Retype, without any change, the first line of the records and every line after it through the one containing "EmptyString => None".
───── Data records
(* ===== verification/FygaroIntents.v ===== *)
(** * Checkout intents

    Model of [src/src/services/fygaro/checkout-intent-store.ts]: the holds an
    account has on its daily allowance, the records of what was authorised, the
    single-use claims, and the outcome stamped on a record, whose merge rules are
    applied by a compare-and-set. *)

From stdpp Require Import base gmap list strings sorting.
From Stdlib Require Import ZArith Lia Ascii.
From S2P Require Import Prelude JsStrings JsNumbers Processes Errors World.
From S2P Require Import TopupWorld.

Open Scope Z_scope.
Open Scope flash_scope.

(** ** Reservations *)

Definition reservationMember (intentId : string) (amountCents : Z) : hold_member :=
  mkMember amountCents intentId.

Definition member_text (m : hold_member) : string :=
  bigint_toString (hm_amountCents m) +:+ ":" +:+ hm_intentId m.

(** [s.indexOf(c)] *)
Fixpoint index_of (c : ascii) (s : string) : option nat :=
  match s with
  | EmptyString => None
  | String d s' => if Ascii.eqb d c then Some O else S <$> index_of c s'
  end.

(** Without a colon [indexOf] is -1: all but the last character. *)
Definition member_amount_text (member : string) : string :=
  match index_of ":" member with
  | Some n => str_take n member
  | None => str_take (String.length member - 1) member
  end.

Definition member_intent_id (member : string) : string :=
  match index_of ":" member with Some n => str_drop (S n) member | None => member end.

(** Read from the text; that of a whole number reads as one. *)
Definition reservationAmountCents (member : hold_member) : Z :=
  match js_Number (member_amount_text (member_text member)) with
  | Some x => if num_ltb (num_of_Z 0) x then num_to_Z x else 0
  | None => 0
  end.

Record FygaroReservation := mkReservation {
  rv_intentId : string;
  rv_amountCents : Z;
  rv_expiresAtMs : Z
}.
Definition getFygaroTopupStatus (intentId accountId : string) : TApp FygaroTopupStatusResult :=
  let* lookup := readIntent intentId in
  match lookup with
  | IntentMissing unavailable => pret (StatusMissing unavailable)
  | IntentFound intent =>
      if negb (bool_decide (i_accountId intent = accountId)) then pret (StatusMissing false) else
      let known := recognisedOutcome (i_outcome intent) in
      pret (StatusFound (mkTopupStatus (stateFor (i_outcome intent)) (Some (i_amountCents intent))
        (o ← known; o_netAmountCents o) (o ← known; o_reason o) (o ← known; o_detailCents o)))
  end.

End Queries.
Lemma calm_base {A} (c : App A) : calm_call (base c).
Proof. apply calm_frame. intros w. by destruct (c (t_base w)). Qed.
Lemma calm_peek {A} (f : tworld -> A) : calm_call (peek f).
Proof. by apply calm_frame. Qed.
Lemma calm_settings_cache s : calm_call (poke (set_settings s)).
Proof. by apply calm_frame. Qed.
Lemma calm_discounts_cache d : calm_call (poke (set_discounts d)).
Proof. by apply calm_frame. Qed.
Lemma calm_erp_query {A} (f : nat -> A) : calm_call (erp_query f).
Proof. apply calm_frame. intros w. by destruct (erp_fault (t_erp_ops w)) as [[? ?]|]. Qed.
Lemma calm_erp {A} (op : gmap string transfer_row -> outcome error A * gmap string transfer_row) :
  calm_call (erp op).
Proof.
  apply calm_frame. intros w. destruct (op (t_rows w)).
  by destruct (erp_fault (t_erp_ops w)) as [[[] ?]|].
Qed.

Lemma calm_getFygaroSettings : calm_call getFygaroSettings.
Proof.
  intros z k. pose proof (@calm_base). pose proof (@calm_peek). pose proof calm_settings_cache.
  pose proof (@calm_erp_query). unfold calm_call in *.
  unfold getFygaroSettings, erp_getFygaroSettings, Date_now. eauto 20 with quiet_calls.
Qed.

Lemma calm_discount username flow : calm_call (getFlashFeeDiscountPercent username flow).
Proof.
  intros z k. pose proof (@calm_base). pose proof (@calm_peek). pose proof calm_discounts_cache.
  pose proof (@calm_erp_query). unfold calm_call in *.
  unfold getFlashFeeDiscountPercent, loadDiscounts, erp_getFeeDiscounts, Date_now.
  eauto 20 with quiet_calls.
Qed.

Lemma calm_window exclude : calm_call (readFygaroTopupWindowLast24h acc exclude).
Proof.
  intros z k. pose proof (@calm_base). pose proof (@calm_erp). unfold calm_call in *.
  unfold readFygaroTopupWindowLast24h, sumFygaroTopupGrossCentsSince, Date_now.
  eauto 20 with quiet_calls.
Qed.

(** Reading the reservations: the expired ones go, the others are summed. *)
Lemma run_reservations t z k w : standing z k w ->
  exists rs, (run (readOutstandingReservations acc t) w).1 = Ok rs /\
    held_cents rs = held (filter (fun p => t < p.2) z) /\
    standing (filter (fun p => t < p.2) z) k (run (readOutstandingReservations acc t) w).2.
Proof.
  intros Hs. unfold readOutstandingReservations. rewrite run_catch. unfold catch.
  rewrite run_bind. unfold bind.
  destruct (run_zset _ _ z k w (zprune_op acc t) Hs) as (w1 & E1 & Hz & Hk & Hr).
  unfold zprune. rewrite E1.
  rewrite run_bind. unfold bind, zread. rewrite run_redis. cbn [run pret fst snd].
  destruct (holds_at_now acc (t_redis w1) (t_redis_ops w1) Hk) as (e & -> & _). cbn [fst].
  eexists. split; [done|]. split; [by rewrite held_zrange, Hz|]. by split_and!.
Qed.

(** A cache write that only touches other keys. *)
Lemma run_cache_set {V} put entries key (v : V) secs z k w :
  (forall m r, r_holds (put m r) = r_holds r) -> standing z k w ->
  exists w', run (cache_set put entries key v secs) w = (Ok v, w') /\ standing z k w'.
Proof.
  intros Hp (Hz & Hk & Hr). unfold cache_set, cached. rewrite run_catch. unfold catch. rewrite run_redis.
  eexists. split; [done|]. unfold standing, zset, key_lasts. cbn. by rewrite Hp.
Qed.

Lemma run_saveIntent intent z k w : standing z k w -> i_accountId intent = acc ->
  exists w', run (saveIntent intent ttl) w = (Ok tt, w') /\
  standing (<[reservationMember (i_intentId intent) (i_amountCents intent) :=
              i_createdAtMs intent + ttl * 1000]> z) k w'.
Proof.
  intros Hs Ha. unfold saveIntent. rewrite Ha.
  destruct (run_zset _ _ z k w (zadd_op acc (i_createdAtMs intent + ttl * 1000)
    (reservationMember (i_intentId intent) (i_amountCents intent))) Hs) as (w1 & E1 & Hs1).
  rewrite run_bind. unfold bind. rewrite run_catch. unfold catch, zadd. rewrite E1.
  destruct (run_zset _ _ _ k w1 (zexpire_op acc ttl keys_last) Hs1) as (w2 & E2 & Hs2).
  rewrite run_bind. unfold bind. rewrite run_catch. unfold catch, zset_expire. rewrite E2.
  destruct (run_cache_set set_intents r_intents (i_intentId intent) intent (ttl + 3600) _ k w2
    ltac:(done) Hs2) as (w3 & E3 & Hs3).
  rewrite run_bind. unfold bind. rewrite E3.
  destruct (run_cache_set set_claims r_claims (i_intentId intent) (i_intentId intent) (ttl + 3600) _ k w3
    ltac:(done) Hs3) as (w4 & E4 & Hs4).
  rewrite run_bind. unfold bind. rewrite run_attempt. unfold attempt. rewrite E4. by eexists.
Qed.

(** Nothing in the set has expired. *)
Definition unexpired (t : Z) (z : gmap hold_member Z) : Prop := map_Forall (fun _ score => t < score) z.

Lemma filter_unexpired t z : unexpired t (filter (fun p => t < p.2) z).
Proof. intros m s. rewrite map_lookup_filter_Some. by intros [_ ?]. Qed.

Lemma unexpired_filter t z : unexpired t z -> filter (fun p => t < p.2) z = z.
Proof. intros Hu. apply map_filter_id. intros m s Hm. by apply (Hu m s). Qed.

(** A link for an amount that fits is minted. *)
Lemma run_mint l master u a t prior allowance L z k w :
  standing z k w -> unexpired t z -> mg_ttlSeconds master = ttl -> 0 < ttl -> dailyLimitCents l = Some L ->
  0 < a <= 2 ^ 53 -> z !! reservationMember (newIntentId (random_bytes k)) a = None ->
  prior + held z + a <= L ->
  exists c, (run (mint_checkout l master acc u a t prior allowance) w).1 = Ok (Authorized c (allowance - a) false).
Proof.
  intros Hs Hu Httl Hpos Hl Ha Hm HL. unfold mint_checkout. rewrite Httl, Hl.
  rewrite run_bind. unfold bind, randomBytes12. rewrite run_atomic.
  assert (standing z (S k) (next_random w)) as Hs0 by (destruct Hs as (? & ? & <-); by split_and!).
  assert (t_randoms w = k) as -> by apply Hs.
  rewrite run_bind. unfold bind. rewrite run_attempt. unfold attempt.
  set (m := reservationMember (newIntentId (random_bytes k)) a) in *.
  match goal with |- context [run (saveIntent ?i ttl) _] =>
    destruct (run_saveIntent i z (S k) _ Hs0 eq_refl) as (w1 & -> & Hs1) end. cbn [i_intentId i_amountCents i_createdAtMs] in Hs1.
  fold m in Hs1. rewrite run_bind. unfold bind. rewrite run_attempt. unfold attempt.
  destruct (run_reservations t _ (S k) w1 Hs1) as (rs & E & Hh & _).
  destruct (run (readOutstandingReservations acc t) w1) as [o w2]. cbn [fst] in E. subst o.
  rewrite unexpired_filter in Hh; cycle 1.
  { intros m' s [[-> <-]|[_ Hz]]%lookup_insert_Some; [lia|]. by apply (Hu m'). }
  rewrite held_insert in Hh by done.
  destruct (reservation_member_roundtrip (newIntentId (random_bytes k)) a ltac:(lia)) as [Hamt _].
  fold m in Hamt. rewrite Hh, Hamt. destruct (Z.ltb_spec L (prior + (a + held z))); [lia|]. by eexists.
Qed.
──────────
Task answer →
(* ===== verification/FygaroIntents.v ===== *)
(** * Checkout intents

    Model of [src/src/services/fygaro/checkout-intent-store.ts]: the holds an
    account has on its daily allowance, the records of what was authorised, the
    single-use claims, and the outcome stamped on a record, whose merge rules are
    applied by a compare-and-set. *)

From stdpp Require Import base gmap list strings sorting.
From Stdlib Require Import ZArith Lia Ascii.
From S2P Require Import Prelude JsStrings JsNumbers Processes Errors World.
From S2P Require Import TopupWorld.

Open Scope Z_scope.
Open Scope flash_scope.

(** ** Reservations *)

Definition reservationMember (intentId : string) (amountCents : Z) : hold_member :=
  mkMember amountCents intentId.

Definition member_text (m : hold_member) : string :=
  bigint_toString (hm_amountCents m) +:+ ":" +:+ hm_intentId m.

(** [s.indexOf(c)] *)
Fixpoint index_of (c : ascii) (s : string) : option nat :=
  match s with
  | EmptyString => None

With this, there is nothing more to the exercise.